Bereich: Technik  
     
     

Beam Switching Tube / Trochotron
Die ersten Beam Switching Tubes wurden in den 1950er und 60er Jahren von den Brüdern Haydu bei Borroughs in den USA entwickelt.
Die bis dahin gebräuchlichen Dekatron-Zählröhren konnten bei Zählimpulsen bis etwa 1 MHz eingesetzt werden. Mit dem Fortschritt bei den elektronischen Rechnern wurden jedoch Zählröhren mit höherer Zählfrequenz benötigt.

Die mit einem Magnetsystem ausgestatteten Beam Switching-Tubes ermöglichten Zählgeschwindigkeiten bis 10 MHz. Der sehr starke Magnet wurde bei den ersten Ausführungen einfach als Ringmagnet über den Glaskolben gesteckt. In späteren Ausführungen wurde der Ringmangnet durch kleine, in die Röhre integrierte, Stabmagneten ersetzt. Die Röhren sind in der Lage die Versorgungsspannung für Nixie-Röhren (etwa 160V) taktweise zu schalten und diese somit direkt anzusteuern.

Der Begriff "Beam" hat nicht mit Strahl zu tun und soll als Kürzel aus "Borroughs Electronic Acconting Maschine" entstanden sein.

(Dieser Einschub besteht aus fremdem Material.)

(** * Sam TTS server ([tts-server/server.py]): a shallow embedding

    The server answers [POST /v1/audio/speech] with the audio that the
    external [edge-tts] command produces for a (voice, text) pair, keeps
    the produced files in a cache directory under the MD5 of
    ["{voice}:{text}"], and answers [GET /health].

    The handler class [TTSHandler] is embedded as functions on an explicit
    world (the files of the cache directory and the list of calls made to
    the operating system).  What the program takes from outside itself is
    gathered in a record [host]: the environment it reads its constants
    from, [json.loads], [repr], the [edge-tts] process and the memory that
    [rfile.read] can get. *)

From Stdlib Require Import ZArith NArith List Bool Lia.
From Stdlib.Strings Require Import String Ascii Byte.
From stdpp Require Import base option list gmap.
Import ListNotations.
Local Open Scope N_scope.

(** ** Python strings and bytes *)

(** A Python [str] is a sequence of code points, a [bytes] object a
    sequence of bytes. *)
Abbreviation pystr := (list N).
Abbreviation bytes := (list byte).

(** A literal of the source. *)
Definition py (s : string) : pystr :=
  map (fun a => N_of_ascii a) (list_ascii_of_string s).

Definition byte_of_N (n : N) : byte :=
  match Byte.of_N (n mod 256) with Some b => b | None => x00 end.

(** [s.encode()]: UTF-8; a surrogate code point raises
    [UnicodeEncodeError] ([None]). *)
Definition encode_char (c : N) : option bytes :=
  if c <? 0x80 then Some [byte_of_N c]
  else if c <? 0x800 then
    Some [byte_of_N (0xC0 + c / 64); byte_of_N (0x80 + c mod 64)]
  else if (0xD800 <=? c) && (c <=? 0xDFFF) then None
  else if c <? 0x10000 then
    Some [byte_of_N (0xE0 + c / 4096); byte_of_N (0x80 + (c / 64) mod 64);
          byte_of_N (0x80 + c mod 64)]
  else
    Some [byte_of_N (0xF0 + c / 262144); byte_of_N (0x80 + (c / 4096) mod 64);
          byte_of_N (0x80 + (c / 64) mod 64); byte_of_N (0x80 + c mod 64)].

Fixpoint encode (s : pystr) : option bytes :=
  match s with
  | [] => Some []
  | c :: s' =>
      match encode_char c, encode s' with
      | Some b, Some bs => Some (b ++ bs)
      | _, _ => None
      end
  end.

(** [str(n)] for an integer. *)
Definition digit_char (d : N) : N := 48 + d.

Fixpoint digits_fuel (fuel : nat) (n : N) (acc : pystr) : pystr :=
  match fuel with
  | O => acc
  | S fuel' =>
      if n <? 10 then digit_char n :: acc
      else digits_fuel fuel' (n / 10) (digit_char (n mod 10) :: acc)
  end.

Definition str_of_N (n : N) : pystr := digits_fuel (S (N.to_nat (N.log2 n))) n [].

Definition str_of_Z (z : Z) : pystr :=
  match z with
  | Zneg p => 45 :: str_of_N (Npos p)
  | _ => str_of_N (Z.to_N z)
  end.

(** ** [hashlib.md5] *)

Module MD5.

Definition mask32 (x : N) : N := x mod 4294967296.

Definition rotl (x : N) (s : N) : N :=
  mask32 (N.lor (N.shiftl x s) (N.shiftr (mask32 x) (32 - s))).

Definition not32 (x : N) : N := 4294967295 - mask32 x.

Definition K : list N :=
  [ 0xd76aa478; 0xe8c7b756; 0x242070db; 0xc1bdceee;
    0xf57c0faf; 0x4787c62a; 0xa8304613; 0xfd469501;
    0x698098d8; 0x8b44f7af; 0xffff5bb1; 0x895cd7be;
    0x6b901122; 0xfd987193; 0xa679438e; 0x49b40821;
    0xf61e2562; 0xc040b340; 0x265e5a51; 0xe9b6c7aa;
    0xd62f105d; 0x02441453; 0xd8a1e681; 0xe7d3fbc8;
    0x21e1cde6; 0xc33707d6; 0xf4d50d87; 0x455a14ed;
    0xa9e3e905; 0xfcefa3f8; 0x676f02d9; 0x8d2a4c8a;
    0xfffa3942; 0x8771f681; 0x6d9d6122; 0xfde5380c;
    0xa4beea44; 0x4bdecfa9; 0xf6bb4b60; 0xbebfbc70;
    0x289b7ec6; 0xeaa127fa; 0xd4ef3085; 0x04881d05;
    0xd9d4d039; 0xe6db99e5; 0x1fa27cf8; 0xc4ac5665;
    0xf4292244; 0x432aff97; 0xab9423a7; 0xfc93a039;
    0x655b59c3; 0x8f0ccc92; 0xffeff47d; 0x85845dd1;
    0x6fa87e4f; 0xfe2ce6e0; 0xa3014314; 0x4e0811a1;
    0xf7537e82; 0xbd3af235; 0x2ad7d2bb; 0xeb86d391 ].

Definition S_ : list N :=
  [ 7; 12; 17; 22; 7; 12; 17; 22; 7; 12; 17; 22; 7; 12; 17; 22;
    5; 9; 14; 20; 5; 9; 14; 20; 5; 9; 14; 20; 5; 9; 14; 20;
    4; 11; 16; 23; 4; 11; 16; 23; 4; 11; 16; 23; 4; 11; 16; 23;
    6; 10; 15; 21; 6; 10; 15; 21; 6; 10; 15; 21; 6; 10; 15; 21 ].

(** Little-endian bytes of a number, and back. *)
Fixpoint le_bytes (n : nat) (x : N) : bytes :=
  match n with
  | O => []
  | S n' => byte_of_N x :: le_bytes n' (x / 256)
  end.

Fixpoint le_word (bs : bytes) : N :=
  match bs with
  | [] => 0
  | b :: bs' => Byte.to_N b + 256 * le_word bs'
  end.

(** The message followed by [0x80], zeros up to 56 modulo 64, and the
    bit length on 8 bytes. *)
Definition pad (msg : bytes) : bytes :=
  let len := N.of_nat (List.length msg) in
  let zeros := N.to_nat ((119 - len mod 64) mod 64) in
  msg ++ x80 :: repeat x00 zeros ++ le_bytes 8 ((8 * len) mod 18446744073709551616).

Fixpoint words (n : nat) (bs : bytes) : list N :=
  match n with
  | O => []
  | S n' => le_word (firstn 4 bs) :: words n' (skipn 4 bs)
  end.

Record state := { A : N; B : N; C : N; D : N }.

Definition init : state :=
  {| A := 0x67452301; B := 0xefcdab89; C := 0x98badcfe; D := 0x10325476 |}.

Definition round (M : list N) (st : state) (i : nat) : state :=
  let '(f, g) :=
    let b := B st in let c := C st in let d := D st in
    if (i <? 16)%nat then (N.lor (N.land b c) (N.land (not32 b) d), i)
    else if (i <? 32)%nat then
      (N.lor (N.land d b) (N.land (not32 d) c), ((5 * i + 1) mod 16)%nat)
    else if (i <? 48)%nat then
      (N.lxor (N.lxor b c) d, ((3 * i + 5) mod 16)%nat)
    else (N.lxor c (N.lor b (not32 d)), ((7 * i) mod 16)%nat) in
  let f' := mask32 (f + A st + nth i K 0 + nth g M 0) in
  {| A := D st; B := mask32 (B st + rotl f' (nth i S_ 0)); C := B st; D := C st |}.

Definition block (st : state) (chunk : bytes) : state :=
  let M := words 16 chunk in
  let st' := fold_left (round M) (seq 0 64) st in
  {| A := mask32 (A st + A st'); B := mask32 (B st + B st');
     C := mask32 (C st + C st'); D := mask32 (D st + D st') |}.

Fixpoint blocks (n : nat) (st : state) (bs : bytes) : state :=
  match n with
  | O => st
  | S n' => blocks n' (block st (firstn 64 bs)) (skipn 64 bs)
  end.

Definition digest (msg : bytes) : bytes :=
  let p := pad msg in
  let st := blocks (List.length p / 64) init p in
  le_bytes 4 (A st) ++ le_bytes 4 (B st) ++ le_bytes 4 (C st) ++ le_bytes 4 (D st).

Definition hex_digit (d : N) : N := if d <? 10 then 48 + d else 87 + d.

Definition hexdigest (msg : bytes) : pystr :=
  flat_map (fun b => [hex_digit (Byte.to_N b / 16); hex_digit (Byte.to_N b mod 16)])
           (digest msg).

End MD5.

(** ** Values built by [json.loads] *)

(** A Python [float] that was read from a JSON number: the float nearest
    to [digits * 10 ^ exponent], or one of the constants [NaN],
    [Infinity], [-Infinity] that [json.loads] accepts. *)
Inductive pyfloat :=
  | FNaN
  | FInf (negative : bool)
  | FDec (negative : bool) (digits : N) (exponent : Z).

#[local] Set Warnings "-register-all".

(** A [dict] keeps its items in the order of insertion, each key once. *)
Inductive pyval :=
  | PyNone
  | PyBool (b : bool)
  | PyInt (z : Z)
  | PyFloat (x : pyfloat)
  | PyStr (s : pystr)
  | PyList (l : list pyval)
  | PyDict (items : list (pystr * pyval)).

(** [x != 0.0]: a decimal rounds to zero when it is at most [2 ^ -1075],
    half of the least positive float. *)
Definition float_nonzero (x : pyfloat) : bool :=
  match x with
  | FNaN | FInf _ => true
  | FDec _ m e =>
      if (0 <=? e)%Z then negb (m =? 0)
      else 10 ^ Z.to_N (- e) <? m * 2 ^ 1075
  end.

(** [bool(v)], as tested by [not text]. *)
Definition truthy (v : pyval) : bool :=
  match v with
  | PyNone => false
  | PyBool b => b
  | PyInt z => negb (z =? 0)%Z
  | PyFloat x => float_nonzero x
  | PyStr s => negb (Nat.eqb (List.length s) 0)
  | PyList l => negb (Nat.eqb (List.length l) 0)
  | PyDict d => negb (Nat.eqb (List.length d) 0)
  end.

Definition streq (a b : pystr) : bool := bool_decide (a = b).

(** [d.get(key, default)]. *)
Fixpoint dict_lookup (d : list (pystr * pyval)) (key : pystr) : option pyval :=
  match d with
  | [] => None
  | (k, v) :: d' => if streq k key then Some v else dict_lookup d' key
  end.

Definition dict_get (d : list (pystr * pyval)) (key : pystr) (default : pyval) : pyval :=
  match dict_lookup d key with
  | Some v => v
  | None => default
  end.

(** [d[key] = v]: a key that is there keeps its place. *)
Fixpoint dict_set (d : list (pystr * pyval)) (key : pystr) (v : pyval)
  : list (pystr * pyval) :=
  match d with
  | [] => [(key, v)]
  | (k, v') :: d' => if streq k key then (k, v) :: d' else (k, v') :: dict_set d' key v
  end.

(** Exceptions that leave the handler uncaught. *)
Inductive exn :=
  | AttributeError
  | TypeError
  | ValueError
  | UnicodeEncodeError
  | UnicodeDecodeError
  | RecursionError
  | FileNotFoundError
  | OSError
  | OverflowError
  | MemoryError.

(** What [json.loads(body)] does: returns a value, raises
    [json.JSONDecodeError], or raises something else (the body is not text
    in the encoding it announces, the nesting is too deep, ...). *)
Inductive loads_result :=
  | Loaded (data : pyval)
  | JSONDecodeError
  | LoadsRaised (e : exn).

(** ** Small library functions the handler calls *)

(** [os.path.join(a, b)] on POSIX. *)
Definition os_path_join (a b : pystr) : pystr :=
  match b with
  | 47 :: _ => b
  | _ =>
      match last a with
      | None => b
      | Some 47 => a ++ b
      | Some _ => a ++ 47 :: b
      end
  end.

(** [int(s)] for the text of a header (code points below 256): blanks
    around, an optional sign, decimal digits, single underscores between
    digits.  [None] is [ValueError].  The blanks of [int] are those of ASCII
    and the spaces beyond ASCII. *)
Definition isspace (c : N) : bool :=
  ((9 <=? c) && (c <=? 13)) || (c =? 32) || (c =? 0x85) || (c =? 0xA0).

Definition isdigit (c : N) : bool := (48 <=? c) && (c <=? 57).

Fixpoint lstrip (s : pystr) : pystr :=
  match s with
  | c :: s' => if isspace c then lstrip s' else s
  | [] => []
  end.

Definition strip (s : pystr) : pystr := rev (lstrip (rev (lstrip s))).

Definition shift_digit (a c : N) : N := 10 * a + (c - 48).

(** [digits_value acc after_digit s]: [after_digit] tells whether the
    previous character was a digit, so that an underscore may follow. *)
Fixpoint digits_value (acc : N) (after_digit : bool) (s : pystr) : option N :=
  match s with
  | [] => if after_digit then Some acc else None
  | c :: s' =>
      if isdigit c then digits_value (shift_digit acc c) true s'
      else if (c =? 95) && after_digit then
        match s' with
        | d :: _ => if isdigit d then digits_value acc false s' else None
        | [] => None
        end
      else None
  end.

Auf frühen Datenblättern ist die Bauartbezeichnung noch als "Borroughs Electronic Acconting Maschine Switching Tube" angegeben. Der vornehmliche Einsatz der Röhren lag in den Rechenmaschinen der Firma Borroughs.

Nach der Markteinführung der Beam Switching Tubes wurden ähnliche Konstruktionen auch im Ausland hergestellt. Die in England produzierten Beam Switching Tubes wurden unter der Bezeichnung Trochotron vermarktet.